PROBLEM:
The answer should consist of every line of the material, repeated verbatim.

DATASET RECORDS:

(* ===== verification/RateLimit.v ===== *)
(** Rate limiting: [internal/ratelimit/], the middlewares, the limiter and its
    token bucket, [rate_limit.lua].

    Floating-point numbers are a class: the operations the code uses, with laws
    that hold of doubles as well as of exact numbers.  Redis runs the script
    atomically; the script itself is a function of the bucket's hash. *)

From S2P Require Import Prelude.
From S2P Require Import Bytes.
From S2P Require Import Platform.
From S2P Require Import World.
From S2P Require Import Http.
From S2P Require Import GoStrings.
From Stdlib Require Import QArith Qround Qcanon.
#[local] Open Scope Z_scope.

(** ** Numbers *)

(** [format6] is the verb [%.6f] and [format3] is [%.3f]; [tonumber] reads them
    back.  [n_le] is the comparison, [n_floor] and [n_ceil] give integers. *)
Class Number := {
  num : Type;
  of_Z : Z → num;
  n_add : num → num → num;
  n_sub : num → num → num;
  n_mul : num → num → num;
  n_div : num → num → num;
  n_le : num → num → bool;
  n_floor : num → Z;
  n_ceil : num → Z;
  format6 : num → string;
  format3 : num → string;
  tonumber : string → num;
}.

(** Integers of this size are exact in a double. *)
Definition exact (n : Z) : Prop := 0 ≤ n ≤ 2 ^ 53.
(* ===== verification/Preserves.v ===== *)
(** Invariants of the database, through the monad: [preserves P m] says that [m]
    keeps [P], whatever it returns.  The rules follow the structure of the code,
    and [keep] applies them. *)

From S2P Require Import Prelude.
From S2P Require Import Platform.
From S2P Require Import Database.
From S2P Require Import Integrity.
From S2P Require Import World.
From S2P Require Import RedisStore.
From S2P Require Import Users.
From S2P Require Import Totp.
From S2P Require Import Sso.
From S2P Require Import Disk.
From S2P Require Import HttpGit.

#[export] Existing Instances totp.World_TotpLib sso.World_OAuthClient.

Section preserves.
Context {R D : Type}.
Implicit Types (P : Database → Prop).

Definition preserves {A} P (m : M (World R D) A) : Prop := ∀ w, P (db w) → P (db (m w).2).

(** ** Rules *)

Lemma preserves_ret {A} P (a : A) : preserves P (mret a).
Proof. by intros w Hw. Qed.

Lemma preserves_fail {A} P e : preserves P (fail (A := A) e).
Proof. by intros w Hw. Qed.

Lemma preserves_lift {A} P (r : result A) : preserves P (lift r).
Proof. by intros w Hw. Qed.

Lemma preserves_bind {A B} P (m : M (World R D) A) (f : A → M (World R D) B) :
  preserves P m → (∀ a, preserves P (f a)) → preserves P (m ≫= f).
Proof.
  intros Hm Hf w Hw. specialize (Hm w Hw). unfold mbind, M_bind.
  destruct (m w) as [[a|e] w1]; [by apply Hf|done].
Qed.

Lemma preserves_attempt {A} P (m : M (World R D) A) : preserves P m → preserves P (attempt m).
Proof. intros Hm w Hw. specialize (Hm w Hw). unfold attempt. by destruct (m w). Qed.

Lemma preserves_mwrap {A} P before (m : M (World R D) A) : preserves P m → preserves P (mwrap before m).
Proof. intros Hm w Hw. specialize (Hm w Hw). unfold mwrap. by destruct (m w). Qed.

(** A call that does not touch the database. *)
Definition db_free {A} (m : M (World R D) A) : Prop := ∀ w, db (m w).2 = db w.

Lemma db_free_preserves {A} P (m : M (World R D) A) : db_free m → preserves P m.
Proof. intros Hm w. by rewrite Hm. Qed.

Context `{Oracle}.

Lemma preserves_sql {A} P (s : statement A) :
  (∀ t n d a d', s t n d = Ok (a, d') → P d → P d') → preserves P (run_sql s).
Proof.
  intros Hs w Hw. destruct (run_sql s w) as [r w'] eqn:Hr. cbn.
  apply run_sql_inv in Hr as (_ & _ & _ & Hres).
  destruct Hres as [(a & _ & Ha)|[(e & _ & _ & ->)|(e & _ & _ & [->|(a & Ha)])]]; eauto.
Qed.

Lemma call_db_free {A} (act : M (World R D) A) : db_free act → db_free (call act).
Proof.
  intros Hact w. unfold call. destruct (fault _) as [[text []]|]; [cbn|done|]; by rewrite Hact.
Qed.

Lemma Set_db_free `{Redis R} k v ttl : db_free (client_Set k v ttl).
Proof. by apply call_db_free. Qed.
Lemma Get_db_free `{Redis R} k : db_free (client_Get k).
Proof. by apply call_db_free. Qed.
Lemma Del_db_free `{Redis R} k : db_free (client_Del k).
Proof. by apply call_db_free. Qed.

Lemma rand_db_free n : db_free (rand_bytes n).
Proof. done. Qed.
Lemma uuid_db_free : db_free uuid_NewV7 ∧ db_free uuid_New.
Proof. done. Qed.

Lemma GetOAuthState_db_free `{Redis R} s : db_free (store.GetOAuthState s).
Proof.
  intros w. unfold store.GetOAuthState. pose proof (Get_db_free (store.oauthStateKey s) w) as Hget.
  by destruct (client_Get _ w).
Qed.

Lemma Getwd_db_free `{Disk D} : db_free os_Getwd.
Proof. done. Qed.
Lemma Stat_db_free `{Disk D} p : db_free (os_Stat p) ∧ db_free (filepath_EvalSymlinks p).
Proof. done. Qed.
Lemma osfs_Stat_db_free `{Disk D} p q : db_free (osfs_Stat p q).
Proof. done. Qed.
Lemma PlainInit_db_free `{Disk D} p b : db_free (git_PlainInit p b).
Proof. intros w. cbn. by destruct (disk_PlainInit _ _ _ _). Qed.

Lemma backend_db_free `{Backend D} wr r : db_free (gitHandler_ServeHTTP wr r).
Proof. intros w. unfold gitHandler_ServeHTTP, World_GitBackend. by destruct (backend_ServeHTTP _ _ _ _). Qed.

Lemma hasher_db_free `{Bcrypt} p : db_free (bcrypt_GenerateFromPassword p).
Proof. done. Qed.

Lemma totp_db_free `{Totp.Totp} x y :
  db_free (totp.lib_Generate x y) ∧ db_free (totp.lib_Validate x y).
Proof. done. Qed.

Lemma oauth_db_free `{sso.OAuth} cfg code :
  db_free (sso.client_Exchange cfg code) ∧ db_free (sso.client_Userinfo cfg code).
Proof. done. Qed.
End preserves.

(** ** Automation

    [keep leaf] walks through a computation: it applies the rules, opens
    definitions and operations of the interfaces, and leaves the statements to
    [leaf]. *)

Ltac db_free_call :=
  apply db_free_preserves;
  first
    [ apply Set_db_free | apply Get_db_free | apply Del_db_free | apply GetOAuthState_db_free
    | apply rand_db_free | apply uuid_db_free | apply Getwd_db_free | apply Stat_db_free
    | apply osfs_Stat_db_free | apply PlainInit_db_free | apply backend_db_free
    | apply hasher_db_free | apply totp_db_free | apply oauth_db_free ].

Ltac keep_head m := match m with ?f _ => keep_head f | _ => m end.

Ltac keep_step leaf :=
  lazymatch goal with
  | |- preserves _ (mret _) => apply preserves_ret
  | |- preserves _ (fail _) => apply preserves_fail
  | |- preserves _ (lift _) => apply preserves_lift
  | |- preserves _ (attempt _) => apply preserves_attempt
  | |- preserves _ (mwrap _ _) => apply preserves_mwrap
  | |- preserves _ (mbind _ _) => apply preserves_bind; [|intros ?]
  | |- preserves _ (run_sql _) => apply preserves_sql; leaf
  | |- preserves _ (let '(_, _) := ?x in _) => destruct x
  | |- preserves _ (match ?x with _ => _ end) => destruct x
  | |- preserves _ ?m =>
      first [ db_free_call
            | progress cbv beta zeta
            | progress cbn
            | let h := keep_head m in unfold h ]
  end.

Ltac keep leaf := repeat keep_step leaf.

RESPONSE BELOW:
(* ===== verification/RateLimit.v ===== *)
(** Rate limiting: [internal/ratelimit/], the middlewares, the limiter and its
    token bucket, [rate_limit.lua].

    Floating-point numbers are a class: the operations the code uses, with laws
    that hold of doubles as well as of exact numbers.  Redis runs the script
    atomically; the script itself is a function of the bucket's hash. *)

From S2P Require Import Prelude.
From S2P Require Import Bytes.
From S2P Require Import Platform.
From S2P Require Import World.
From S2P Require Import Http.
From S2P Require Import GoStrings.
From Stdlib Require Import QArith Qround Qcanon.
#[local] Open Scope Z_scope.

(** ** Numbers *)

(** [format6] is the verb [%.6f] and [format3] is [%.3f]; [tonumber] reads them
    back.  [n_le] is the comparison, [n_floor] and [n_ceil] give integers. *)
Class Number := {
  num : Type;
  of_Z : Z → num;
  n_add : num → num → num;
  n_sub : num → num → num;
  n_mul : num → num → num;
  n_div : num → num → num;
  n_le : num → num → bool;
  n_floor : num → Z;
  n_ceil : num → Z;
  format6 : num → string;
  format3 : num → string;
  tonumber : string → num;
}.

(** Integers of this size are exact in a double. *)
Definition exact (n : Z) : Prop := 0 ≤ n ≤ 2 ^ 53.
(* ===== verification/Preserves.v ===== *)
(** Invariants of the database, through the monad: [preserves P m] says that [m]
    keeps [P], whatever it returns.  The rules follow the structure of the code,
    and [keep] applies them. *)

From S2P Require Import Prelude.
From S2P Require Import Platform.
From S2P Require Import Database.
From S2P Require Import Integrity.
From S2P Require Import World.
From S2P Require Import RedisStore.
From S2P Require Import Users.
From S2P Require Import Totp.
From S2P Require Import Sso.
From S2P Require Import Disk.
From S2P Require Import HttpGit.

#[export] Existing Instances totp.World_TotpLib sso.World_OAuthClient.

Section preserves.
Context {R D : Type}.
Implicit Types (P : Database → Prop).

Definition preserves {A} P (m : M (World R D) A) : Prop := ∀ w, P (db w) → P (db (m w).2).

(** ** Rules *)

Lemma preserves_ret {A} P (a : A) : preserves P (mret a).
Proof. by intros w Hw. Qed.

Lemma preserves_fail {A} P e : preserves P (fail (A := A) e).
Proof. by intros w Hw. Qed.

Lemma preserves_lift {A} P (r : result A) : preserves P (lift r).
Proof. by intros w Hw. Qed.

Lemma preserves_bind {A B} P (m : M (World R D) A) (f : A → M (World R D) B) :
  preserves P m → (∀ a, preserves P (f a)) → preserves P (m ≫= f).
Proof.
  intros Hm Hf w Hw. specialize (Hm w Hw). unfold mbind, M_bind.
  destruct (m w) as [[a|e] w1]; [by apply Hf|done].
Qed.

Lemma preserves_attempt {A} P (m : M (World R D) A) : preserves P m → preserves P (attempt m).
Proof. intros Hm w Hw. specialize (Hm w Hw). unfold attempt. by destruct (m w). Qed.

Lemma preserves_mwrap {A} P before (m : M (World R D) A) : preserves P m → preserves P (mwrap before m).
Proof. intros Hm w Hw. specialize (Hm w Hw). unfold mwrap. by destruct (m w). Qed.

(** A call that does not touch the database. *)
Definition db_free {A} (m : M (World R D) A) : Prop := ∀ w, db (m w).2 = db w.

Lemma db_free_preserves {A} P (m : M (World R D) A) : db_free m → preserves P m.
Proof. intros Hm w. by rewrite Hm. Qed.

Context `{Oracle}.

Lemma preserves_sql {A} P (s : statement A) :
  (∀ t n d a d', s t n d = Ok (a, d') → P d → P d') → preserves P (run_sql s).
Proof.
  intros Hs w Hw. destruct (run_sql s w) as [r w'] eqn:Hr. cbn.
  apply run_sql_inv in Hr as (_ & _ & _ & Hres).
  destruct Hres as [(a & _ & Ha)|[(e & _ & _ & ->)|(e & _ & _ & [->|(a & Ha)])]]; eauto.
Qed.

Lemma call_db_free {A} (act : M (World R D) A) : db_free act → db_free (call act).
Proof.
  intros Hact w. unfold call. destruct (fault _) as [[text []]|]; [cbn|done|]; by rewrite Hact.
Qed.

Lemma Set_db_free `{Redis R} k v ttl : db_free (client_Set k v ttl).
Proof. by apply call_db_free. Qed.
Lemma Get_db_free `{Redis R} k : db_free (client_Get k).
Proof. by apply call_db_free. Qed.
Lemma Del_db_free `{Redis R} k : db_free (client_Del k).
Proof. by apply call_db_free. Qed.

Lemma rand_db_free n : db_free (rand_bytes n).
Proof. done. Qed.
Lemma uuid_db_free : db_free uuid_NewV7 ∧ db_free uuid_New.
Proof. done. Qed.

Lemma GetOAuthState_db_free `{Redis R} s : db_free (store.GetOAuthState s).
Proof.
  intros w. unfold store.GetOAuthState. pose proof (Get_db_free (store.oauthStateKey s) w) as Hget.
  by destruct (client_Get _ w).
Qed.

Lemma Getwd_db_free `{Disk D} : db_free os_Getwd.
Proof. done. Qed.
Lemma Stat_db_free `{Disk D} p : db_free (os_Stat p) ∧ db_free (filepath_EvalSymlinks p).
Proof. done. Qed.
Lemma osfs_Stat_db_free `{Disk D} p q : db_free (osfs_Stat p q).
Proof. done. Qed.
Lemma PlainInit_db_free `{Disk D} p b : db_free (git_PlainInit p b).
Proof. intros w. cbn. by destruct (disk_PlainInit _ _ _ _). Qed.

Lemma backend_db_free `{Backend D} wr r : db_free (gitHandler_ServeHTTP wr r).
Proof. intros w. unfold gitHandler_ServeHTTP, World_GitBackend. by destruct (backend_ServeHTTP _ _ _ _). Qed.

Lemma hasher_db_free `{Bcrypt} p : db_free (bcrypt_GenerateFromPassword p).
Proof. done. Qed.

Lemma totp_db_free `{Totp.Totp} x y :
  db_free (totp.lib_Generate x y) ∧ db_free (totp.lib_Validate x y).
Proof. done. Qed.

Lemma oauth_db_free `{sso.OAuth} cfg code :
  db_free (sso.client_Exchange cfg code) ∧ db_free (sso.client_Userinfo cfg code).
Proof. done. Qed.
End preserves.

(** ** Automation

    [keep leaf] walks through a computation: it applies the rules, opens
    definitions and operations of the interfaces, and leaves the statements to
    [leaf]. *)

Ltac db_free_call :=
  apply db_free_preserves;
  first
    [ apply Set_db_free | apply Get_db_free | apply Del_db_free | apply GetOAuthState_db_free
    | apply rand_db_free | apply uuid_db_free | apply Getwd_db_free | apply Stat_db_free
    | apply osfs_Stat_db_free | apply PlainInit_db_free | apply backend_db_free
    | apply hasher_db_free | apply totp_db_free | apply oauth_db_free ].

Ltac keep_head m := match m with ?f _ => keep_head f | _ => m end.

Ltac keep_step leaf :=
  lazymatch goal with
  | |- preserves _ (mret _) => apply preserves_ret
  | |- preserves _ (fail _) => apply preserves_fail
  | |- preserves _ (lift _) => apply preserves_lift
  | |- preserves _ (attempt _) => apply preserves_attempt
  | |- preserves _ (mwrap _ _) => apply preserves_mwrap
  | |- preserves _ (mbind _ _) => apply preserves_bind; [|intros ?]
  | |- preserves _ (run_sql _) => apply preserves_sql; leaf
  | |- preserves _ (let '(_, _) := ?x in _) => destruct x
  | |- preserves _ (match ?x with _ => _ end) => destruct x
  | |- preserves _ ?m =>
      first [ db_free_call
            | progress cbv beta zeta
            | progress cbn
            | let h := keep_head m in unfold h ]
  end.

Ltac keep leaf := repeat keep_step leaf.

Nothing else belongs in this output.